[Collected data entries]
═══

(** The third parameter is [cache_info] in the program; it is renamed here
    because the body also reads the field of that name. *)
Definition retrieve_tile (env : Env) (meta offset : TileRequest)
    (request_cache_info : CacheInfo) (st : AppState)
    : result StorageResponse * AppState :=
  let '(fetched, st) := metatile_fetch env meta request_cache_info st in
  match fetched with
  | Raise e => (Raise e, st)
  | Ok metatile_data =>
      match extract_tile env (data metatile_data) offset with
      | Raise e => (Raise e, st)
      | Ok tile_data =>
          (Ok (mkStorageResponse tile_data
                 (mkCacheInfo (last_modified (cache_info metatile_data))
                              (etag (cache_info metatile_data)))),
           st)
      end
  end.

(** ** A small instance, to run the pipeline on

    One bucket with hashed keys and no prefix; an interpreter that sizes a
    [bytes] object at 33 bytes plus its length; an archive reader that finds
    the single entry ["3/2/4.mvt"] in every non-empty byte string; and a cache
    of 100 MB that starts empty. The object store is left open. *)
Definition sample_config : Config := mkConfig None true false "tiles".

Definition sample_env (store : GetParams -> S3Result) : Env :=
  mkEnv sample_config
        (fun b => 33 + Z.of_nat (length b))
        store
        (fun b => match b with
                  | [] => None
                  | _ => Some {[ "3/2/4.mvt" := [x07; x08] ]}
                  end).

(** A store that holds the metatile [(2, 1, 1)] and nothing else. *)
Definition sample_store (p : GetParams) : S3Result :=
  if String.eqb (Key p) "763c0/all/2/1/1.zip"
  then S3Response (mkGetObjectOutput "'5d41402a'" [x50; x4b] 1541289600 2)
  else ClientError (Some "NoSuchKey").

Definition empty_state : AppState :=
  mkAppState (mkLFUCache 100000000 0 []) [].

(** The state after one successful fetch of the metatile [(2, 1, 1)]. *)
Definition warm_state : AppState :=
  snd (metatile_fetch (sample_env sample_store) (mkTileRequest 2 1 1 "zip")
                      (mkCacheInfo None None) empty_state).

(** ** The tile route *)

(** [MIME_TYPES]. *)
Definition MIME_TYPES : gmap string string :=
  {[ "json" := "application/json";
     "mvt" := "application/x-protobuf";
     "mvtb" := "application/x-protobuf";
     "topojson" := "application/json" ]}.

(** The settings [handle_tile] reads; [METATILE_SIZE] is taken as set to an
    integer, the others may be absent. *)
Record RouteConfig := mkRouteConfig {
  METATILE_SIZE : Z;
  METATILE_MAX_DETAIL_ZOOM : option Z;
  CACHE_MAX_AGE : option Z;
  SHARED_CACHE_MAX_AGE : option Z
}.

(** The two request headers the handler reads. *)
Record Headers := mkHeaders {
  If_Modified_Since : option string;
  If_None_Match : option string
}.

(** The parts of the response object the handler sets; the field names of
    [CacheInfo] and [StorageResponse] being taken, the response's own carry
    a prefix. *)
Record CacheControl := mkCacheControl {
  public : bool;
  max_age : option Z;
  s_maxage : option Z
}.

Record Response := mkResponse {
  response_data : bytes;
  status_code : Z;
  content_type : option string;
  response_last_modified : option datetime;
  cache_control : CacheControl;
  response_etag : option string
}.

═══

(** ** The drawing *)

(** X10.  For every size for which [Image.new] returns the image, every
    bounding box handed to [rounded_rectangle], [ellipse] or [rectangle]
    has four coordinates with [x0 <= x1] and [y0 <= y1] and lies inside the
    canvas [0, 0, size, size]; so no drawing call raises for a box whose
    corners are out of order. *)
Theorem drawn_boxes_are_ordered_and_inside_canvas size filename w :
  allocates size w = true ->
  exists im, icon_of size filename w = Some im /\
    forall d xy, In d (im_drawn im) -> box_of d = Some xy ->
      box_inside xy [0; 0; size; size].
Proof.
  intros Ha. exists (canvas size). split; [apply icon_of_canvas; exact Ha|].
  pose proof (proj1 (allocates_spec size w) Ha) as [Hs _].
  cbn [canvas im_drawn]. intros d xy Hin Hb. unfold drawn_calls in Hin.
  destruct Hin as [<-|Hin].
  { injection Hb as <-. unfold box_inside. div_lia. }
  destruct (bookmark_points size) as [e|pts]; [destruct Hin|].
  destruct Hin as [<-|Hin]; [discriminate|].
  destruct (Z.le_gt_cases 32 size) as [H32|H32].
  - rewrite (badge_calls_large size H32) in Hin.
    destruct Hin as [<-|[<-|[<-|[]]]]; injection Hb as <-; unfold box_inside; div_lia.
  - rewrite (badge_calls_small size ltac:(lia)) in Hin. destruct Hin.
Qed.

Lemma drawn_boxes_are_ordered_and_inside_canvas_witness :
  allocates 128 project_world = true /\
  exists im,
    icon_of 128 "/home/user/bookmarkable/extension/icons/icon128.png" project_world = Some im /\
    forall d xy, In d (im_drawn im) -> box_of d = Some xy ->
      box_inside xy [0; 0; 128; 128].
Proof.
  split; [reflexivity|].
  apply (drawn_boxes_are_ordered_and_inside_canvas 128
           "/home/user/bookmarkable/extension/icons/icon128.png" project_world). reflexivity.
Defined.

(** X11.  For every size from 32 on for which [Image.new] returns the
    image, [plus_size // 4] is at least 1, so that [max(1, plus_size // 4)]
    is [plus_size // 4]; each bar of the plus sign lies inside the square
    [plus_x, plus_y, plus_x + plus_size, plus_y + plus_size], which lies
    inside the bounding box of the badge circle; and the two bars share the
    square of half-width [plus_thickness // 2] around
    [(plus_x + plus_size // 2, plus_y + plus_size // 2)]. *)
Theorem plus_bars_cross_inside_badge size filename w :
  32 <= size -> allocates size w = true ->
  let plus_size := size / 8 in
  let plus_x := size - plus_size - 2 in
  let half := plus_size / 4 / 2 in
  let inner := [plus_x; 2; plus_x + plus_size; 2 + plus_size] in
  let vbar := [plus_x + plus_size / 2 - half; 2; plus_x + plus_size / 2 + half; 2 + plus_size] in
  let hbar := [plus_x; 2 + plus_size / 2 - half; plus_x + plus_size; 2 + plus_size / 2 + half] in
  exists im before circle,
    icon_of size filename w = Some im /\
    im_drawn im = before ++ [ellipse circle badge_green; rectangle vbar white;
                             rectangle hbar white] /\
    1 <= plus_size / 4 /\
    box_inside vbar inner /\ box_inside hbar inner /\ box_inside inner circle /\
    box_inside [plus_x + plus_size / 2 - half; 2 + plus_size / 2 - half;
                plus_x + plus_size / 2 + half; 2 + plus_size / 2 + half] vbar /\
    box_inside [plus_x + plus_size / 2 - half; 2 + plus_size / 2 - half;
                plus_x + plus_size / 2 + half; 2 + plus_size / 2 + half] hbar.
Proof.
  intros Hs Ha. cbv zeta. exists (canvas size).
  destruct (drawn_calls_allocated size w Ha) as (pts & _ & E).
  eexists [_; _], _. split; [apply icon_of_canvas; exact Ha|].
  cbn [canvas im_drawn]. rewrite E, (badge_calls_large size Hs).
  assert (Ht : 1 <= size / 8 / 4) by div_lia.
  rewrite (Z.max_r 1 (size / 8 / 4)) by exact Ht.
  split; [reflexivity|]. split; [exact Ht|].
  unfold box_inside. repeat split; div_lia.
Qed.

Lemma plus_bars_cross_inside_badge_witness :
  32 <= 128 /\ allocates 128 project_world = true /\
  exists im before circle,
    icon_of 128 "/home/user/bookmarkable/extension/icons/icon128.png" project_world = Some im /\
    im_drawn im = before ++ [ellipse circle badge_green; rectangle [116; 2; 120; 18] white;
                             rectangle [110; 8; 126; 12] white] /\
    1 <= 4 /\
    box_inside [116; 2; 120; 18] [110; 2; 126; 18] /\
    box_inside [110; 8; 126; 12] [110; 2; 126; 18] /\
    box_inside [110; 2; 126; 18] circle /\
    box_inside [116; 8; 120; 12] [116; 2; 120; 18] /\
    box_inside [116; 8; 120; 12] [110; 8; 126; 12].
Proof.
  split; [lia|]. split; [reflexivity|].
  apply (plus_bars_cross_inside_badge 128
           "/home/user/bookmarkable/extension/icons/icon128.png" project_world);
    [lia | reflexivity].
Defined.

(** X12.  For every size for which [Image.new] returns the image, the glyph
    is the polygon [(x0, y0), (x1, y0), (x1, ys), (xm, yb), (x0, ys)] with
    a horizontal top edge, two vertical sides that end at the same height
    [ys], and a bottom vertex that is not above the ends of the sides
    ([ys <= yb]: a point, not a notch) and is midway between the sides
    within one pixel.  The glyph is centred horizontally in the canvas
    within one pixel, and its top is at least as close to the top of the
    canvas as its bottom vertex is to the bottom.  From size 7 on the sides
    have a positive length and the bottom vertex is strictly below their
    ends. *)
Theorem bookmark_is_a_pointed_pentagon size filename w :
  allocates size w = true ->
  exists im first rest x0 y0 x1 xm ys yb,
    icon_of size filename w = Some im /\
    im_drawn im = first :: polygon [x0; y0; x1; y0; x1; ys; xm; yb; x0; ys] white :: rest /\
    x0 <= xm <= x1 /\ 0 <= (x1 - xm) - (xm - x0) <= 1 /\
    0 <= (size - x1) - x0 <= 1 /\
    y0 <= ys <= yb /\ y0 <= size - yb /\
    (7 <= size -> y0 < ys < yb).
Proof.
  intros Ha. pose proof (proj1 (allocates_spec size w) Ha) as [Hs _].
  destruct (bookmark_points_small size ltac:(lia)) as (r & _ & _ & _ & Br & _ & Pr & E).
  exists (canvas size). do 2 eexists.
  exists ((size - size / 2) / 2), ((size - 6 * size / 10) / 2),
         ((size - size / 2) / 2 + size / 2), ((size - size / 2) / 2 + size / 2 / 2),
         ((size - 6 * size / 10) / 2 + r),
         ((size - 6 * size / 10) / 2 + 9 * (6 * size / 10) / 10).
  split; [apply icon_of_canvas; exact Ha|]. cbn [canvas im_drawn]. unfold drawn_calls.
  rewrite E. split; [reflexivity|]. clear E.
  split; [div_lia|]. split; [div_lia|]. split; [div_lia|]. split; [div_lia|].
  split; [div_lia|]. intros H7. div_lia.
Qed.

═══

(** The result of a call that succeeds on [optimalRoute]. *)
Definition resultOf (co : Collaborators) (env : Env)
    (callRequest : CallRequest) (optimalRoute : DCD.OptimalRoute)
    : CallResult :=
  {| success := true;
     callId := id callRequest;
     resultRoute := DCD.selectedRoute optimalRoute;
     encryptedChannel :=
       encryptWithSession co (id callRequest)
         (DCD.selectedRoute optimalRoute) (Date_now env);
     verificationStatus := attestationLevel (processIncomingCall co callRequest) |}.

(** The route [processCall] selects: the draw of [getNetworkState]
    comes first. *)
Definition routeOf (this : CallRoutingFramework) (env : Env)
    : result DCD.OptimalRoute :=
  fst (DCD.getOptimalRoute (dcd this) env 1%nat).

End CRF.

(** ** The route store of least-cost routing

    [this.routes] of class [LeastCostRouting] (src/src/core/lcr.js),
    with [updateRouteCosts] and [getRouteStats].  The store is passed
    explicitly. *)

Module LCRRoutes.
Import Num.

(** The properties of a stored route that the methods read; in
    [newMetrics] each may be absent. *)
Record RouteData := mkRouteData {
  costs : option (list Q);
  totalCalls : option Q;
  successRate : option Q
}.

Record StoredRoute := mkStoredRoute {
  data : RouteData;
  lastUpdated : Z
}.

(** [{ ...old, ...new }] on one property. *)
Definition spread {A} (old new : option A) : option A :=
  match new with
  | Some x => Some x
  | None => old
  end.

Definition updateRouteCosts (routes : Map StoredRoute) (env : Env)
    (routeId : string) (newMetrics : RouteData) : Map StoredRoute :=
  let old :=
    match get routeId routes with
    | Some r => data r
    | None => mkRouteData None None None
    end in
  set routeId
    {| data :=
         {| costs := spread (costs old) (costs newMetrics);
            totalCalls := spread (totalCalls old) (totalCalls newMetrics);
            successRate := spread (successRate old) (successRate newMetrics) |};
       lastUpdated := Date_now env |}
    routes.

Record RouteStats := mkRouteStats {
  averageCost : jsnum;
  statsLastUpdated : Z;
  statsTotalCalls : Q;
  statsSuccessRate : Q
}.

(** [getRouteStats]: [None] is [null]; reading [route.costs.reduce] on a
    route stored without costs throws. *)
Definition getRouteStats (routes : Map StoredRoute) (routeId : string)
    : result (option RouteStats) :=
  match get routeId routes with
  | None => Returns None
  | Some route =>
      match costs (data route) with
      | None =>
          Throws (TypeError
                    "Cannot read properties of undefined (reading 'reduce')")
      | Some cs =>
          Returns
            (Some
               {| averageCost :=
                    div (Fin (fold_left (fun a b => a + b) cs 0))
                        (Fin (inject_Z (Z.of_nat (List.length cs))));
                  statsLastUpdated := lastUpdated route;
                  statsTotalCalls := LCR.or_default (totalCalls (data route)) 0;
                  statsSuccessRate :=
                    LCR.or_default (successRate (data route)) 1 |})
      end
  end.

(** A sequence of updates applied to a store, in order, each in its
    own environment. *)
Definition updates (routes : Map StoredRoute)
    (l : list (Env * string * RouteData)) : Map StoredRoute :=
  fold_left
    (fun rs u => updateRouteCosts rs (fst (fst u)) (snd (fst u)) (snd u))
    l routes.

═══

Collect the lines of the records that include the string "CacheControl".

Record CacheControl := mkCacheControl {
  cache_control : CacheControl;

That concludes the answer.